▶ _Task to carry out_
Your answer should be the lines below from the one with "joined ← traits_setNull" to the one with "[existT t e]", both included, given again exactly and with nothing added.

(Records drawn from a dataset)
* * *

(* ===== verification/Elements.v ===== *)
(** * Elements: tuple pointers and the concatenation of elements

    Reference counting of [src/core/Tuple.hpp], the factory of
    [src/core/TuplePtrFactory.hpp], the accessors of
    [src/core/StreamElementTraits.hpp] and the element that a join produces
    ([src/qop/EagerElementJoin.hpp], [src/qop/ElementJoinTraits.hpp]). *)

From Stdlib Require Import Eqdep_dec.
From S2P Require Import Prelude Stream Serialize Joins.

(** ** Reference counting

    The object a [TuplePtr] points to: its counter is a [short], [freed] after
    [delete].  The two functions are atomic, so the calls of all threads form
    one sequence. *)
Record cell := mkCell { mRefCnt : Z; freed : bool }.

(** [new ResultTuple(...)] *)
Definition new_cell : cell := mkCell 0 false.

Definition intrusive_ptr_add_ref (c : cell) : result cell :=
  _ ← guard_else (negb (freed c)) Dangling;
  Ok (mkCell (s16 (mRefCnt c + 1)) false).

Definition intrusive_ptr_release (c : cell) : result cell :=
  _ ← guard_else (negb (freed c)) Dangling;
  Ok (mkCell (s16 (mRefCnt c - 1)) (mRefCnt c =? 1)).

(** what the holders of pointers do: copy one of theirs, or drop one *)
Inductive ptr_op := CopyPtr | DropPtr.

Definition ptr_step (o : ptr_op) : cell -> result cell :=
  match o with CopyPtr => intrusive_ptr_add_ref | DropPtr => intrusive_ptr_release end.

Fixpoint ptr_run (os : list ptr_op) (c : cell) : result cell :=
  match os with
  | [] => Ok c
  | o :: os => c ← ptr_step o c; ptr_run os c
  end.

(** [boost::intrusive_ptr<T>(new T(...))], held once *)
Definition make_cell : result cell := intrusive_ptr_add_ref new_cell.

(** the pointers that exist after a sequence; only who holds one can copy or
    drop it *)
Fixpoint held (os : list ptr_op) (n : Z) : option Z :=
  match os with
  | [] => Some n
  | o :: os => if n <? 1 then None else held os (match o with CopyPtr => n + 1 | DropPtr => n - 1 end)
  end.

(** at most [b] pointers at any time *)
Fixpoint at_most (b : Z) (os : list ptr_op) (n : Z) : Prop :=
  n <= b /\
  match os with
  | [] => True
  | o :: os => at_most b os (match o with CopyPtr => n + 1 | DropPtr => n - 1 end)
  end.

Lemma s16_congruent x y : (x - y) mod 2^16 = 0 -> s16 x = s16 y.
Proof.
  intros H. unfold s16. f_equal. replace (x + 2^15) with ((y + 2^15) + (x - y)) by lia.
  rewrite Z.add_mod, H, Z.add_0_r, Z.mod_mod by lia. done.
Qed.

Lemma s16_step x d : s16 (s16 x + d) = s16 (x + d).
Proof.
  apply s16_congruent. unfold s16. replace (_ - _) with ((x + 2^15) mod 2^16 - (x + 2^15)) by lia.
  rewrite Zminus_mod_idemp_l, Z.sub_diag. done.
Qed.

Lemma s16_is_one n : 1 <= n <= 2^16 -> s16 n = 1 -> n = 1.
Proof. unfold s16. intros Hn H. destruct (Z.le_gt_cases (2^16 - 2^15) n).
  - rewrite <- (Z_mod_plus_full _ (-1)), Z.mod_small in H by lia. lia.
  - rewrite Z.mod_small in H by lia. lia.
Qed.

(** the object with [n] pointers to it, the last of [0] dropped *)
Definition held_cell (n : Z) : cell := mkCell (s16 n) (bool_decide (n = 0)).

Lemma ptr_step_held o k : 1 <= k <= 2^16 ->
  ptr_step o (held_cell k) = Ok (held_cell (match o with CopyPtr => k + 1 | DropPtr => k - 1 end)).
Proof.
  intros Hk. unfold held_cell. rewrite bool_decide_eq_false_2 by lia.
  destruct o; cbn; rewrite <- ?Z.add_opp_r, s16_step; repeat f_equal.
  - by rewrite bool_decide_eq_false_2 by lia.
  - apply eq_true_iff_eq. rewrite Z.eqb_eq, bool_decide_eq_true. split; [intros ?%s16_is_one; lia|].
    intros ?. by replace k with 1 by lia.
Qed.

Lemma refcount_run os k n : 0 <= k -> held os k = Some n -> at_most (2^16) os k -> ptr_run os (held_cell k) = Ok (held_cell n).
Proof.
  revert k. induction os as [|o os IH]; intros k Hk Hheld Hmost; cbn [held at_most ptr_run] in *; [by injection Hheld as <-|].
  destruct (Z.ltb_spec k 1) as [|Hk1]; [done|]. destruct Hmost as [Hle Hmost].
  rewrite ptr_step_held by lia. run_step. apply IH; [destruct o; lia|done|done].
Qed.

(** C33: a tuple is freed when its last pointer is dropped and not before, and no
    pointer that is still held ever dangles, whatever threads copy and drop
    pointers in whatever order, as long as there are never more than 65536
    pointers to it; with one more, dropping any of them frees the tuple under
    all the others *)
Theorem refcount_safe (os : list ptr_op) (n : Z) (Hheld : held os 1 = Some n) (Hmost : at_most (2^16) os 1) :
  (exists c, (c ← make_cell; ptr_run os c) = Ok c /\ freed c = bool_decide (n = 0)) /\
  (n = 2^16 -> exists c, (c ← make_cell; ptr_run (os ++ [CopyPtr; DropPtr]) c) = Ok c /\ freed c = true).
Proof.
  pose proof (refcount_run os 1 n ltac:(lia) Hheld Hmost) as Hrun. change make_cell with (Ok (held_cell 1)). run_step. split.
  - rewrite Hrun. by eexists.
  - intros ->. assert (forall os' c, ptr_run (os ++ os') c = (c ← ptr_run os c; ptr_run os' c)) as ->.
    { clear. intros os'. induction os as [|o os IH]; intros c; [done|]. cbn. destruct (ptr_step o c); [apply IH|done]. }
    rewrite Hrun. cbn. by eexists.
Qed.

(** ** Creating an element from attributes *)

(** an attribute with its type *)
Definition attribute : Type := {t : ty & denote t}.

(** a tuple with its type *)
Definition any_tuple : Type := {ts : tys & Tuple ts}.

(** [getAttribute<ID>(element)] *)
Definition attribute_at {ts} (tp : Tuple ts) (ID : nat) : attribute :=
  existT (getAttributeType ts ID) (getAttribute ts ID (tdata tp)).

(** the tuple of the arguments, at least one *)
Fixpoint tuple_of (a : attribute) (args : list attribute) : {ts : tys & denotes ts} :=
  match args with
  | [] => existT (TLast (projT1 a)) (projT2 a)
  | b :: args => let r := tuple_of b args in existT (TMore (projT1 a) (projT1 r)) (projT2 a, projT2 r)
  end.

(** [TuplePtrFactory::create(args...)]; without arguments it does not compile *)
Definition create (args : list attribute) : option any_tuple :=
  match args with
  | [] => None
  | a :: args => let r := tuple_of a args in Some (existT (projT1 r) (make_tuple (projT1 r) (projT2 r)))
  end.

(** [generateIndexes<NumIndices, FirstIndex>], [generateIndexesImpl] *)
Fixpoint generateIndexesImpl (CurrentIndex : nat) (remaining : nat) (acc : list nat) : list nat :=
  match remaining with
  | O => acc
  | S n => generateIndexesImpl (S CurrentIndex) n (acc ++ [CurrentIndex])
  end.
Definition generateIndexes (NumIndices FirstIndex : nat) : list nat := generateIndexesImpl FirstIndex NumIndices [].

(** [StreamElementTraits::setNull] *)
Definition traits_setNull {ts} (index : nat) (value : bool) (tp : Tuple ts) : result (Tuple ts) :=
  _ ← guard_else (index <? NUM_ATTRIBUTES ts)%nat AssertFailed;
  setNull ts index value tp.

(** ** EagerElementJoin *)

(** the loop that copies the null flags of one side, [offset] attributes before it *)
Fixpoint copy_nulls {ts us} (from : Tuple ts) (offset : nat) (attributeIdx remaining : nat) (joined : Tuple us) : result (Tuple us) :=
  match remaining with
  | O => Ok joined
  | S n =>
      b ← traits_isNull ts attributeIdx from;
      joined ← traits_setNull (attributeIdx + offset) b joined;
      copy_nulls from offset (S attributeIdx) n joined
  end.

Definition joinImpl {ts us} (leftElement : Tuple ts) (leftAttributeIndexes : list nat)
    (rightElement : Tuple us) (rightAttributeIndexes : list nat) : result any_tuple :=
  match create ((attribute_at leftElement <$> leftAttributeIndexes) ++ (attribute_at rightElement <$> rightAttributeIndexes)) with
  | None => Err AssertFailed
  | Some (existT ws joinedElement) =>
      joinedElement ← copy_nulls leftElement 0 0 (NUM_ATTRIBUTES ts) joinedElement;
      joinedElement ← copy_nulls rightElement (NUM_ATTRIBUTES ts) 0 (NUM_ATTRIBUTES us) joinedElement;
      Ok (existT ws joinedElement)
  end.

(** [ElementJoinTraits::joinElements] forwards to it *)
Definition joinElements {ts us} (leftElement : Tuple ts) (rightElement : Tuple us) : result any_tuple :=
  joinImpl leftElement (generateIndexes (NUM_ATTRIBUTES ts) 0) rightElement (generateIndexes (NUM_ATTRIBUTES us) 0).

(** ** Properties *)

Lemma generateIndexes_seq n k : generateIndexes n k = seq k n.
Proof.
  unfold generateIndexes. change (seq k n) with ([] ++ seq k n). generalize (@nil nat) as acc. revert k.
  induction n as [|n IH]; intros k acc; cbn; [by rewrite app_nil_r|]. rewrite IH, <- app_assoc. done.
Qed.

(** the types and attributes of the left side, then those of the right *)
Fixpoint app_tys (ts us : tys) : tys :=
  match ts with TLast t => TMore t us | TMore t ts => TMore t (app_tys ts us) end.

Fixpoint app_denotes (ts us : tys) : denotes ts -> denotes us -> denotes (app_tys ts us) :=
  match ts with
  | TLast t => fun l r => (l, r)
  | TMore t ts => fun (l : denote t * denotes ts) r => (l.1, app_denotes ts us l.2 r)
  end.

Lemma arity_app ts us : arity (app_tys ts us) = (arity ts + arity us)%nat.
Proof. induction ts as [|t ts IH]; cbn; [done|by rewrite IH]. Qed.

(** all attributes of a tuple, in order *)
Fixpoint attributes (ts : tys) : denotes ts -> list attribute :=
  match ts with
  | TLast t => fun e => [existT t e]
  | TMore t ts => fun e : denote t * denotes ts => existT t e.1 :: attributes ts e.2
  end.

Lemma attributes_at ts (d : denotes ts) :
  (fun i => existT (getAttributeType ts i) (getAttribute ts i d) : attribute) <$> seq 0 (arity ts) = attributes ts d.
Proof.
  induction ts as [t|t ts IH]; [done|]. destruct d as [x d]. cbn [arity seq attributes]. rewrite fmap_cons. cbn [snd fst]. f_equal.
  rewrite <- (IH d), <- seq_shift. change (List.map S) with (fmap (M := list) S). by rewrite <- list_fmap_compose.
Qed.

Lemma attributes_cons ts d : exists a l, attributes ts d = a :: l /\ tuple_of a l = existT ts d.
Proof.
  induction ts as [t|t ts IH]; [by eexists _, _|]. destruct d as [x d]. destruct (IH d) as (a & l & Hd & Hl). cbn [attributes fst snd]. rewrite Hd.
  do 2 eexists. split; [done|]. cbn. by rewrite Hl.
Qed.

Lemma attributes_app ts us l r : attributes ts l ++ attributes us r = attributes (app_tys ts us) (app_denotes ts us l r).
Proof. induction ts as [t|t ts IH]; [done|]. cbn. f_equal. apply IH. Qed.

Lemma create_attributes ts d : create (attributes ts d) = Some (existT ts (make_tuple ts d)).
Proof. destruct (attributes_cons ts d) as (a & l & -> & Hl). cbn. by rewrite Hl. Qed.

(** the flags after the loop *)
Lemma copy_nulls_ok {ts us} (from : Tuple ts) offset i n (joined : Tuple us) :
  (i + n <= arity ts)%nat -> (offset + arity ts <= arity us)%nat -> 0 <= mNulls joined < 2 ^ Z.of_nat (arity us) ->
  exists nulls, copy_nulls from offset i n joined = Ok (mkTuple (tdata joined) nulls) /\ 0 <= nulls < 2 ^ Z.of_nat (arity us) /\
    forall j, Z.testbit nulls (Z.of_nat j) =
      if decide (offset + i <= j < offset + i + n)%nat then Z.testbit (mNulls from) (Z.of_nat (j - offset)) else Z.testbit (mNulls joined) (Z.of_nat j).
Proof.
  revert i joined. induction n as [|n IH]; intros i joined Hi Ho Hn; cbn [copy_nulls].
  - exists (mNulls joined). split; [by destruct joined|]. split; [done|]. intros j. by rewrite decide_False by lia.
  - unfold traits_isNull, isNull, traits_setNull, setNull, NUM_ATTRIBUTES. rewrite (proj2 (Nat.ltb_lt _ _)) by lia. run_step.
    cbn [guard_else mbind result_bind]. rewrite !(proj2 (Nat.ltb_lt _ _)) by lia. run_step. cbn [guard_else mbind result_bind].
    set (b := Z.testbit (mNulls from) (Z.of_nat i)). set (p := Z.of_nat (i + offset)).
    set (v := if b then set_bit (mNulls joined) p else clear_bit (mNulls joined) p).
    assert (0 <= v < 2 ^ Z.of_nat (arity us)) as Hv.
    { subst v. destruct b; [apply set_bit_bound|apply clear_bit_bound]; lia. }
    destruct (IH (S i) (mkTuple (tdata joined) v)) as (nulls & -> & Hb & Hbit); [lia..|done|]. cbn [tdata mNulls] in *.
    exists nulls. split; [done|]. split; [done|]. intros j. rewrite Hbit.
    destruct (decide (j = i + offset)%nat) as [->|Hne].
    + rewrite decide_False, decide_True by lia. replace (i + offset - offset)%nat with i by lia. fold p. subst v. fold b.
      destruct b; [rewrite set_bit_testbit by lia|rewrite clear_bit_testbit by lia]; by rewrite bool_decide_eq_true_2.
    + replace (Z.testbit v (Z.of_nat j)) with (Z.testbit (mNulls joined) (Z.of_nat j)).
      { apply decide_ext. lia. }
      subst v p. destruct b; [rewrite set_bit_testbit by lia|rewrite clear_bit_testbit by lia];
        rewrite bool_decide_eq_false_2 by lia; done.
Qed.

* * *

▶ _Written response_
      joined ← traits_setNull (attributeIdx + offset) b joined;
      copy_nulls from offset (S attributeIdx) n joined
  end.

Definition joinImpl {ts us} (leftElement : Tuple ts) (leftAttributeIndexes : list nat)
    (rightElement : Tuple us) (rightAttributeIndexes : list nat) : result any_tuple :=
  match create ((attribute_at leftElement <$> leftAttributeIndexes) ++ (attribute_at rightElement <$> rightAttributeIndexes)) with
  | None => Err AssertFailed
  | Some (existT ws joinedElement) =>
      joinedElement ← copy_nulls leftElement 0 0 (NUM_ATTRIBUTES ts) joinedElement;
      joinedElement ← copy_nulls rightElement (NUM_ATTRIBUTES ts) 0 (NUM_ATTRIBUTES us) joinedElement;
      Ok (existT ws joinedElement)
  end.

(** [ElementJoinTraits::joinElements] forwards to it *)
Definition joinElements {ts us} (leftElement : Tuple ts) (rightElement : Tuple us) : result any_tuple :=
  joinImpl leftElement (generateIndexes (NUM_ATTRIBUTES ts) 0) rightElement (generateIndexes (NUM_ATTRIBUTES us) 0).

(** ** Properties *)

Lemma generateIndexes_seq n k : generateIndexes n k = seq k n.
Proof.
  unfold generateIndexes. change (seq k n) with ([] ++ seq k n). generalize (@nil nat) as acc. revert k.
  induction n as [|n IH]; intros k acc; cbn; [by rewrite app_nil_r|]. rewrite IH, <- app_assoc. done.
Qed.

(** the types and attributes of the left side, then those of the right *)
Fixpoint app_tys (ts us : tys) : tys :=
  match ts with TLast t => TMore t us | TMore t ts => TMore t (app_tys ts us) end.

Fixpoint app_denotes (ts us : tys) : denotes ts -> denotes us -> denotes (app_tys ts us) :=
  match ts with
  | TLast t => fun l r => (l, r)
  | TMore t ts => fun (l : denote t * denotes ts) r => (l.1, app_denotes ts us l.2 r)
  end.

Lemma arity_app ts us : arity (app_tys ts us) = (arity ts + arity us)%nat.
Proof. induction ts as [|t ts IH]; cbn; [done|by rewrite IH]. Qed.

(** all attributes of a tuple, in order *)
Fixpoint attributes (ts : tys) : denotes ts -> list attribute :=
  match ts with
  | TLast t => fun e => [existT t e]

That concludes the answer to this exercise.